White Paper on Asean unity criticised for over-reliance on regulations

White Paper on Asean unity criticised for over-reliance on regulations

Economist Muhammed Abdul Khalid says unlike the European Union, Asean lacks the mechanisms to enforce and align laws and standards.

Economist Muhammed Abdul Khalid said one of the biggest challenges for collaboration among Asean nations is the wide gap between the richest and poorest member countries. (Muhammed Abdul Khalid pic)
KUALA LUMPUR:
An economist has criticised a White Paper on Asean unity, saying it was overly reliant on regulations as a means to achieve cohesion within the bloc.

Muhammed Abdul Khalid said Asean, unlike the European Union, lacked mechanisms to enforce and align laws and standards.

He said EU could demand compliance across 27 states because it had a legal enforcement regime and a supranational court.

“Does Asean have (any of) these mechanisms? Zero. It’s not realistic to expect 10 countries with very different systems and policies to agree on technical areas like AI, data governance, or cross-border standards within 24 months.

“So, to be overly optimistic that we can use regulations to achieve Asean objectives, I think, is a fantasy.”

Muhammed, an economic adviser to Dr Mahathir Mohamad during the latter’s second stint as prime minister, said to expect less developed economies, such as Laos, Cambodia and Myanmar, to realign their national laws toward joint regulation would be a very difficult task.

He also questioned a top-down approach, which overly focused on the private sector to drive Asean unity.

“Where is the perspective of Asean’s 250 million informal workers? Or the 27 million underemployed youth? If Asean wants to avoid the backlash seen in parts of the EU – where economic integration doesn’t seem to lift all boats and resulting in right-wing politics dominating, we must be inclusive,” he added.

Muhammed said one of the biggest challenges for collaboration among Asean nations was the wide gap between the richest and poorest member countries.
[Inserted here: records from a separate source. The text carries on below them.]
(** Normalised lists with the same elements are the same. *)
Lemma normalized_perm l l' : normalized l → normalized l' → l ≡ₚ l' → l = l'.
Proof. intros Hl Hl' Hp. rewrite -(no_sorted _ Hl) -(no_sorted _ Hl'). by apply sort_strings_perm. Qed.

Lemma membership_step c d : normalized (cr_BootstrapDestinations c) →
  fwp (SaveMembership c) (fun r d' => ∀ name, r = Ok name →
    ∃ i data ds, ID (cr_Key c) = Ok i ∧ name = hex_encode i ∧ dk_nodes d' !! name = Some (File data) ∧ credential_of data = Ok (mkCredential (cr_Key c) ds) ∧
      (dk_nodes d !! name = None → ds = cr_BootstrapDestinations c)) d.
Proof.
  intros Hn. unfold SaveMembership. apply fwp_bind. eapply fwp_mono; [apply save_step|]. intros [name|e] d1 Hs; [|by apply fwp_ret].
  destruct (Hs name eq_refl) as (i & data & ds & Hi & -> & Hd & Hc & Hnew). apply fwp_bind. eapply fwp_mono; [exact (record_all_step _ (cr_BootstrapDestinations c) d1 data _ Hd Hc)|].
  intros [[]|e] d2 Hr; [|by apply fwp_ret]. destruct (Hr eq_refl) as (data2 & ds2 & Hd2 & Hc2 & Hp). apply fwp_ret. intros name [= <-].
  exists i, data2, ds2. split_and!; try done. intros Hnone. rewrite (Hnew Hnone) in Hp. cbn in Hp. apply normalized_perm; [by apply (credential_of_ok _ _ Hc2)|done|].
  apply Hp; by destruct Hn.
Qed.
End joining.

(** ** Membership *)

Section transfer.
Context `{Realm}.

Lemma token_prefixed c token : CredentialToken c = Ok token → ∃ s, token = (tokenPrefix ++ s)%string.
Proof.
  unfold CredentialToken, Token. destruct (Nat.eqb _ _); cbn [result_bind]; [|done]. destruct (NormalizeBootstrapDestinations _); cbn [result_bind]; [|done].
  case_bool_decide; intros [= <-]; eauto.
Qed.

(** The machine has joined the cluster of [c]: its directory holds the key under
    the ID of the cluster, with the same destinations if it was not known. *)
Definition joined (c : Credential) (before after : disk) : Prop :=
  ∃ i data ds, ID (cr_Key c) = Ok i ∧ dk_nodes after !! hex_encode i = Some (File data) ∧ credential_of data = Ok (mkCredential (cr_Key c) ds) ∧
    (dk_nodes before !! hex_encode i = None → ds = cr_BootstrapDestinations c).
(* ===== verification/StreamLink.v ===== *)
(** * The two ends of a stream

    Both ends of one stream with the goroutines that use it, joined by the two
    packet directions of the mesh, which delivers the packets of a pair in order
    and reliably (framing.go).  A step is one locked part of a method or one
    call of [writeFrame], so every interleaving of the reader, the writer, the
    closers and the read loop of both ends is a run.  The packet interface may
    refuse any packet, and either pair may be torn down at any time. *)

From S2P Require Import Prelude GoStrings Base64 Json Framing Stream.
From Stdlib Require Import Strings.Byte.

(** ** One end *)

(** The goroutine in [Write p]: at the head of its loop with [total] bytes sent,
    or holding the segment up to [stop], whose window it has taken. *)
Inductive writer :=
| WIdle
| WLoop (p : bytes) (total : nat)
| WHold (p : bytes) (total stop : nat).

(** The progress of [end]. *)
Inductive ender :=
| Running
| Notifying (e : SessionError)
| Marking
| Removing
| Finished.

Inductive status := Unopened | Registered | Removed.

#[export] Instance status_eq_dec : EqDecision status.
Proof. solve_decision. Defined.

Record side := mkSide {
  sd_conn : streamConn;
  sd_writer : writer;
  sd_granting : option Z;            (* the update [Read] is about to send *)
  sd_eof_due : bool;                 (* the EOF frame [CloseWrite] is about to send *)
  sd_ender : ender;
  sd_status : status;                (* whether the pair routes frames to the stream *)
  sd_pair_closed : bool;
  sd_terminating : option conn_error; (* the pair is being torn down, this stream not yet *)
  (* what has happened so far *)
  sd_sent : bytes;                   (* the bytes of the data frames handed to the mesh *)
  sd_reported : bytes;               (* the bytes [Write] reported as written *)
  sd_got : bytes;                    (* the bytes [Read] returned *)
  sd_discarded : Z;                  (* the bytes [CloseRead] threw away *)
  sd_lost_out : Z;                   (* window of this end's data that is gone *)
  sd_lost_in : Z;                    (* window for this end's input that is gone *)
  sd_clean_eof : bool                (* [CloseWrite] was called between two calls of [Write] *)
}.

Definition opened_side (st : status) : side :=
  mkSide newStream WIdle None false Running st false None [] [] [] 0 0 0 false.

(** *** Field updates *)

Definition with_conn (c : streamConn) (s : side) : side :=
  mkSide c (sd_writer s) (sd_granting s) (sd_eof_due s) (sd_ender s) (sd_status s) (sd_pair_closed s) (sd_terminating s)
    (sd_sent s) (sd_reported s) (sd_got s) (sd_discarded s) (sd_lost_out s) (sd_lost_in s) (sd_clean_eof s).
Definition with_writer (w : writer) (sent reported : bytes) (lost : Z) (s : side) : side :=
  mkSide (sd_conn s) w (sd_granting s) (sd_eof_due s) (sd_ender s) (sd_status s) (sd_pair_closed s) (sd_terminating s)
    sent reported (sd_got s) (sd_discarded s) lost (sd_lost_in s) (sd_clean_eof s).
Definition with_granting (g : option Z) (got : bytes) (lost : Z) (s : side) : side :=
  mkSide (sd_conn s) (sd_writer s) g (sd_eof_due s) (sd_ender s) (sd_status s) (sd_pair_closed s) (sd_terminating s)
    (sd_sent s) (sd_reported s) got (sd_discarded s) (sd_lost_out s) lost (sd_clean_eof s).
Definition with_discarded (n : Z) (s : side) : side :=
  mkSide (sd_conn s) (sd_writer s) (sd_granting s) (sd_eof_due s) (sd_ender s) (sd_status s) (sd_pair_closed s) (sd_terminating s)
    (sd_sent s) (sd_reported s) (sd_got s) n (sd_lost_out s) (sd_lost_in s) (sd_clean_eof s).
Definition with_eof_due (due clean : bool) (s : side) : side :=
  mkSide (sd_conn s) (sd_writer s) (sd_granting s) due (sd_ender s) (sd_status s) (sd_pair_closed s) (sd_terminating s)
    (sd_sent s) (sd_reported s) (sd_got s) (sd_discarded s) (sd_lost_out s) (sd_lost_in s) clean.
Definition with_ender (e : ender) (s : side) : side :=
  mkSide (sd_conn s) (sd_writer s) (sd_granting s) (sd_eof_due s) e (sd_status s) (sd_pair_closed s) (sd_terminating s)
    (sd_sent s) (sd_reported s) (sd_got s) (sd_discarded s) (sd_lost_out s) (sd_lost_in s) (sd_clean_eof s).
Definition with_pair (st : status) (closed : bool) (t : option conn_error) (s : side) : side :=
  mkSide (sd_conn s) (sd_writer s) (sd_granting s) (sd_eof_due s) (sd_ender s) st closed t
    (sd_sent s) (sd_reported s) (sd_got s) (sd_discarded s) (sd_lost_out s) (sd_lost_in s) (sd_clean_eof s).
Definition with_lost (out inn : Z) (s : side) : side :=
  mkSide (sd_conn s) (sd_writer s) (sd_granting s) (sd_eof_due s) (sd_ender s) (sd_status s) (sd_pair_closed s) (sd_terminating s)
    (sd_sent s) (sd_reported s) (sd_got s) (sd_discarded s) out inn (sd_clean_eof s).

Section link.
Context (maxSeg : nat) (id : Z).

Definition slice (p : bytes) (i j : nat) : bytes := take (j - i) (drop i p).

(** [Write] at the head of its loop: it returns when everything is sent. *)
Definition writing (p : bytes) (total : nat) (sent : bytes) (s : side) : side :=
  if (length p <=? total)%nat then with_writer WIdle sent (sd_reported s ++ p) (sd_lost_out s) s
  else with_writer (WLoop p total) sent (sd_reported s) (sd_lost_out s) s.

(** [closeOnce.Do] of [end]: only the first call does anything. *)
Definition begin_end (e : option SessionError) (s : side) : side :=
  match sd_ender s with
  | Running => with_ender (match e with Some e' => Notifying e' | None => Marking end) s
  | _ => s
  end.

Definition packet (typ : byte) (payload : bytes) : bytes := appendFrame [] typ id payload.

Inductive event :=
| Write (p : bytes)
| TakeWindow
| SendData (ok : bool)
| Read (n : nat)
| SendGrant (ok : bool)
| CloseRead
| CloseWrite
| SendEOF (ok : bool)
| CloseWithReason (e : SessionError)
| EndStep (ok : bool)
| Terminate (e : conn_error)
| TerminateStream.

(** [writeFrame]: whether the packet goes out. *)
Definition goes_out (ok : bool) (s : side) : bool := ok && negb (sd_pair_closed s).

Definition act_write (e : event) (s : side) : option (side * list bytes) :=
  match e, sd_writer s with
  | Write p, WIdle => Some (writing p 0 (sd_sent s) s, [])
  | TakeWindow, WLoop p total =>
    let stop := Nat.min (total + maxSeg) (length p) in
    match take_window (sd_conn s) (slice p total stop) with
    | Blocked => None
    | Refused _ => Some (with_writer WIdle (sd_sent s) (sd_reported s ++ take total p) (sd_lost_out s) s, [])
    | Taken c => Some (with_writer (WHold p total stop) (sd_sent s) (sd_reported s) (sd_lost_out s) (with_conn c s), [])
    end
  | SendData ok, WHold p total stop =>
    let payload := slice p total stop in
    if goes_out ok s then Some (writing p stop (sd_sent s ++ payload) s, [packet frameTypeData payload])
    else Some (with_writer WIdle (sd_sent s) (sd_reported s ++ take total p) (sd_lost_out s + zlen payload) s, [])
  | _, _ => None
  end.

Definition act_read (e : event) (s : side) : option (side * list bytes) :=
  match e, sd_granting s with
  | Read n, None =>
    match read_locked (sd_conn s) n with
    | ReadBlocked => None
    | ReadError _ => Some (s, [])
    | ReadTorn _ => Some (begin_end None s, [])
    | ReadBytes data update c => Some (with_granting update (sd_got s ++ data) (sd_lost_in s) (with_conn c s), [])
    end
  | SendGrant ok, Some n =>
    if goes_out ok s
    then Some (with_granting None (sd_got s) (sd_lost_in s) s, [packet frameTypeWindowUpdate (streamWindowPayload n)])
    else Some (with_granting None (sd_got s) (sd_lost_in s + n) s, [])
  | _, _ => None
  end.

Definition act_close (e : event) (s : side) : option (side * list bytes) :=
  match e with
  | CloseRead =>
    Some (with_discarded (sd_discarded s + zlen (st_inbox (sd_conn s))) (with_conn (close_read (sd_conn s)) s), [])
  | CloseWrite =>
    match close_write (sd_conn s) with
    | None => Some (s, [])
    | Some c => Some (with_eof_due true (match sd_writer s with WIdle => true | _ => false end) (with_conn c s), [])
    end
  | SendEOF ok =>
    if sd_eof_due s
    then Some (with_eof_due false (sd_clean_eof s) s, if goes_out ok s then [packet frameTypeEOF []] else [])
    else None
  | CloseWithReason e => Some (begin_end (Some e) s, [])
  | EndStep ok =>
    match sd_ender s with
    | Running | Finished => None
    | Notifying e =>
      Some (with_ender Marking s,
            if goes_out ok s then [packet frameTypeClose (closePayload (se_Reason e) (se_Detail e))] else [])
    | Marking => Some (with_ender Removing (with_conn (mark_closed (sd_conn s)) s), [])
    | Removing => Some (with_ender Finished (with_pair Removed (sd_pair_closed s) (sd_terminating s) s), [])
    end
  | _ => None
  end.

(** [terminate] of the pair: it collects the registered streams, then ends each. *)
Definition act_pair (e : event) (s : side) : option (side * list bytes) :=
  match e with
  | Terminate err =>
    if sd_pair_closed s then None
    else Some (match sd_status s with
               | Registered => with_pair Removed true (Some err) s
               | st => with_pair st true None s
               end, [])
  | TerminateStream =>
    match sd_terminating s with
    | Some err =>
      Some (begin_end None (with_pair (sd_status s) (sd_pair_closed s) None (with_conn (set_peerErr (Some err) (sd_conn s)) s)), [])
    | None => None
    end
  | _ => None
  end.

Definition act (e : event) (s : side) : option (side * list bytes) :=
  match e with
  | Terminate _ | TerminateStream => act_pair e s
  | _ =>
    if bool_decide (sd_status s = Unopened) then None
    else match e with
    | Write _ | TakeWindow | SendData _ => act_write e s
    | Read _ | SendGrant _ => act_read e s
    | _ => act_close e s
    end
  end.

(** What a packet carries for the window accounts. *)
Definition data_of (pkt : bytes) : bytes :=
  match parseFrame pkt with
  | Complete f _ => if bool_decide (fr_typ f = frameTypeData) then fr_payload f else []
  | _ => []
  end.
Definition grant_of (pkt : bytes) : Z :=
  match parseFrame pkt with
  | Complete f _ => if bool_decide (fr_typ f = frameTypeWindowUpdate) then parseWindowPayload (fr_payload f) else 0
  | _ => 0
  end.

(** The read loop hands one packet to the pair: [pairConn.ingest] for this
    stream. *)
Definition deliver (pkt : bytes) (s : side) : side :=
  let ignored := with_lost (sd_lost_out s + grant_of pkt) (sd_lost_in s + zlen (data_of pkt)) s in
  match parseFrame pkt with
  | Complete f _ =>
    if bool_decide (fr_typ f = frameTypeStreamOpen) then
      if bool_decide (sd_status s = Unopened)
      then with_pair (if sd_pair_closed s then Removed else Registered) (sd_pair_closed s) (sd_terminating s) s
      else s
    else if bool_decide (sd_status s = Registered) then
      match ingest_locked (sd_conn s) f with
      | Some c => with_conn c s
      | None => begin_end (Some violation) s
      end
    else ignored
  | _ => ignored
  end.

(** ** Both ends *)

Record world := mkWorld { wd_left : side; wd_right : side; wd_lr : list bytes; wd_rl : list bytes }.

(** The opener has sent the stream-open frame for an authorized port. *)
Definition start (port : Z) : world :=
  mkWorld (opened_side Registered) (opened_side Unopened) [packet frameTypeStreamOpen (encodeStreamOpen port)] [].

Inductive label := AtLeft (e : event) | AtRight (e : event) | ToLeft | ToRight.

Definition step (l : label) (w : world) : option world :=
  match l with
  | AtLeft e => '(s, out) ← act e (wd_left w); Some (mkWorld s (wd_right w) (wd_lr w ++ out) (wd_rl w))
  | AtRight e => '(s, out) ← act e (wd_right w); Some (mkWorld (wd_left w) s (wd_lr w) (wd_rl w ++ out))
  | ToLeft =>
    match wd_rl w with
    | [] => None
    | pkt :: rest => Some (mkWorld (deliver pkt (wd_left w)) (wd_right w) (wd_lr w) rest)
    end
  | ToRight =>
    match wd_lr w with
    | [] => None
    | pkt :: rest => Some (mkWorld (wd_left w) (deliver pkt (wd_right w)) rest (wd_rl w))
    end
  end.

Definition runs (w w' : world) : Prop := rtc (fun a b => ∃ l, step l a = Some b) w w'.

End link.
He compared Singapore’s gross domestic product to that of Myanmar’s, and the gap between countries in the eurozone which is much less than those in Asean.
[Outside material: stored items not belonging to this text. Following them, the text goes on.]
(* ===== verification/StreamInv.v ===== *)
(** * What the two ends of a stream keep

    The accounts of the flow-control window and of the bytes in each direction,
    kept by every step of StreamLink.v. *)

From S2P Require Import Prelude GoStrings Base64 Json Framing Stream StreamLink.
From Stdlib Require Import Strings.Byte.

Section inv.
Context (id : Z).
Hypothesis id_bound : 0 < id < 2 ^ 32.

Local Abbreviation pkt_ typ payload := (packet id typ payload).

(** ** Packets *)

Lemma parse_own typ payload : byte_z frameTypeData ≤ byte_z typ ≤ byte_z frameTypeWindowUpdate → zlen payload ≤ maxPacketPayload →
  parseFrame (pkt_ typ payload) = Complete (mkFrame typ id payload) (frameHeaderSize + length payload).
Proof.
  intros Ht Hp. pose proof (parse_packet (mkFrame typ id payload) []) as H. rewrite app_nil_r in H. apply H.
  split; simpl; [done|lia|done].
Qed.

Definition eof_packet (pkt : bytes) : bool :=
  match parseFrame pkt with Complete f _ => bool_decide (fr_typ f = frameTypeEOF) | _ => false end.

(** The packets of this stream, which both ends write. *)
Definition stream_packet (pkt : bytes) : Prop :=
  ∃ typ payload, pkt = pkt_ typ payload ∧ byte_z frameTypeData ≤ byte_z typ ≤ byte_z frameTypeWindowUpdate ∧ zlen payload ≤ maxPacketPayload.

Lemma data_packet payload : zlen payload ≤ maxPacketPayload →
  data_of (pkt_ frameTypeData payload) = payload ∧ grant_of (pkt_ frameTypeData payload) = 0 ∧ eof_packet (pkt_ frameTypeData payload) = false.
Proof. intros H. unfold data_of, grant_of, eof_packet. rewrite parse_own //. Qed.

Lemma control_packet typ payload : byte_z frameTypeData < byte_z typ ≤ byte_z frameTypeWindowUpdate → zlen payload ≤ maxPacketPayload →
  data_of (pkt_ typ payload) = [].
Proof.
  intros H Hp. unfold data_of. rewrite parse_own; [lia|done|]. cbn [fr_typ]. rewrite bool_decide_eq_false_2 //. intros ->. lia.
Qed.

Lemma window_packet n : 0 ≤ n < 2 ^ 32 → grant_of (pkt_ frameTypeWindowUpdate (streamWindowPayload n)) = n
  ∧ data_of (pkt_ frameTypeWindowUpdate (streamWindowPayload n)) = [] ∧ eof_packet (pkt_ frameTypeWindowUpdate (streamWindowPayload n)) = false
  ∧ stream_packet (pkt_ frameTypeWindowUpdate (streamWindowPayload n)).
Proof.
  intros H. assert (zlen (streamWindowPayload n) ≤ maxPacketPayload) as Hl.
  { unfold zlen, streamWindowPayload. rewrite be_bytes_length. done. }
  unfold grant_of, data_of, eof_packet. rewrite parse_own //. cbn [fr_typ fr_payload].
  split_and!; [|done..|by eexists _, _].
  rewrite bool_decide_eq_true_2 //. by apply window_payload_roundtrip.
Qed.

Lemma grant_of_nonneg pkt : 0 ≤ grant_of pkt.
Proof.
  unfold grant_of, parseWindowPayload. repeat case_match; try lia. apply be_foldl_nonneg. lia.
Qed.

(** ** The accounts of a channel *)

Definition data_bytes (ch : list bytes) : bytes := concat (map data_of ch).
Definition grants (ch : list bytes) : Z := foldr (fun p acc => grant_of p + acc) 0 ch.

(** What follows the first EOF frame. *)
Fixpoint after_eof (ch : list bytes) : list bytes :=
  match ch with
  | [] => []
  | p :: ch' => if eof_packet p then ch' else after_eof ch'
  end.
Definition has_eof (ch : list bytes) : bool := existsb eof_packet ch.

Lemma data_bytes_app ch ch' : data_bytes (ch ++ ch') = data_bytes ch ++ data_bytes ch'.
Proof. unfold data_bytes. by rewrite map_app concat_app. Qed.
Lemma data_bytes_one p : data_bytes [p] = data_of p.
Proof. apply app_nil_r. Qed.
Lemma grants_app ch ch' : grants (ch ++ ch') = grants ch + grants ch'.
Proof. unfold grants. induction ch as [|p ch IH]; simpl; [done|]. lia. Qed.
Lemma grants_one p : grants [p] = grant_of p.
Proof. apply Z.add_0_r. Qed.
Lemma grants_nonneg ch : 0 ≤ grants ch.
Proof. unfold grants. induction ch as [|p ch IH]; simpl; [done|]. pose proof (grant_of_nonneg p). lia. Qed.
Lemma has_eof_app ch ch' : has_eof (ch ++ ch') = has_eof ch || has_eof ch'.
Proof. apply existsb_app. Qed.
Lemma after_eof_app ch ch' : after_eof (ch ++ ch') = if has_eof ch then after_eof ch ++ ch' else after_eof ch'.
Proof. unfold has_eof. induction ch as [|p ch IH]; simpl; [done|]. by destruct (eof_packet p). Qed.
Lemma zlen_app {A} (l k : list A) : zlen (l ++ k) = zlen l + zlen k.
Proof. unfold zlen. rewrite length_app. lia. Qed.
Lemma zlen_nonneg {A} (l : list A) : 0 ≤ zlen l.
Proof. unfold zlen. lia. Qed.

(** ** The accounts of a direction *)

Context (maxSeg : nat).
Hypothesis maxSeg_bound : (0 < maxSeg)%nat ∧ Z.of_nat maxSeg ≤ maxPacketPayload.

(** The window a writer has taken for the segment it holds, and the part of its
    [Write] that is already sent. *)
Definition held (w : writer) : Z := match w with WHold p i j => zlen (slice p i j) | _ => 0 end.
Definition progress (w : writer) : bytes := match w with WIdle => [] | WLoop p i | WHold p i _ => take i p end.
Definition writer_ok (w : writer) : Prop :=
  match w with
  | WIdle => True
  | WLoop p i => (i < length p)%nat
  | WHold p i j => (i < j ≤ length p)%nat ∧ (j - i ≤ maxSeg)%nat
  end.
(** No [Write] has got anywhere since the write side was closed. *)
Definition writer_quiet (w : writer) : Prop := match w with WIdle | WLoop _ O => True | _ => False end.

Definition listening (b : side) : Prop := sd_status b ≠ Removed.
Definition reading (b : side) : Prop := st_readDone (sd_conn b) = false.

Record direction (a b : side) (ch rch : list bytes) : Prop := {
  dr_flow : st_recvAvail (sd_conn b) = st_peerWindow (sd_conn a) + held (sd_writer a) + zlen (data_bytes ch) + grants rch
            + default 0 (sd_granting b) + st_grantPending (sd_conn b) + sd_lost_out a + sd_lost_in b;
  dr_signs : 0 ≤ st_peerWindow (sd_conn a) ∧ 0 ≤ default 0 (sd_granting b) ∧ 0 ≤ sd_lost_out a ∧ 0 ≤ sd_lost_in b ∧ 0 ≤ sd_discarded b
             ∧ 0 ≤ st_grantPending (sd_conn b) < windowUpdateThreshold;
  dr_window : st_recvAvail (sd_conn b) + zlen (st_inbox (sd_conn b)) + sd_discarded b = streamWindowSize;
  dr_discarded : reading b → sd_discarded b = 0;
  dr_writer : writer_ok (sd_writer a);
  dr_sent : sd_sent a = sd_reported a ++ progress (sd_writer a);
  dr_whole : listening b → reading b → sd_got b ++ st_inbox (sd_conn b) ++ data_bytes ch = sd_sent a;
  dr_prefix : (if st_readDone (sd_conn b) then sd_got b else sd_got b ++ st_inbox (sd_conn b)) `prefix_of` sd_sent a;
  dr_eof_source : st_eof (sd_conn b) || has_eof ch || sd_eof_due a = true → st_writeEOF (sd_conn a) = true;
  dr_eof_quiet : sd_clean_eof a = true → st_writeEOF (sd_conn a) = true ∧ writer_quiet (sd_writer a);
  dr_eof_last : sd_clean_eof a = true → data_bytes (after_eof ch) = [];
  dr_eof_seen : st_eof (sd_conn b) = true → sd_clean_eof a = true →
                data_bytes ch = [] ∧ (reading b → sd_got b ++ st_inbox (sd_conn b) = sd_sent a)
}.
In 2023, Singapore registered a GDP of US$501 billion, while Myanmar’s GDP stood at US$66.76 billion.

“To ensure inclusiveness in Asean, we must talk about money. The EU collects over 1% of its GDP as a regional budget, while Asean collects nothing. We must stop pretending regional cooperation is free.”

Earlier today, the Social and Economic Research Initiative, alongside the US-Asean Business Council, launched a White Paper titled “Driving Asean Unity”.

In his address at the event, deputy investment, trade and industry minister, Liew Chin Tong, said he hoped to see Asean become a middle-class society by 2045, adding that the bloc needed to “put their money where their mouth is” in terms of future collaborations.

Separately, Muhammed agreed with fellow panellist, TalentCorp chief strategy officer Nazrul Aziz, that Asean needed to see freer cross-border movement between member countries, particularly in terms of students, and in the workforce.

Muhammed said that over 10 million people work across borders in Asean without proper social protection and less than 1% of Asean students study in another Asean country.

“Malaysia can champion regional standards for minimum wage, safety nets, and cross-border portability, which requires collaborations with other countries, otherwise we are wasting our chairmanship of Asean.”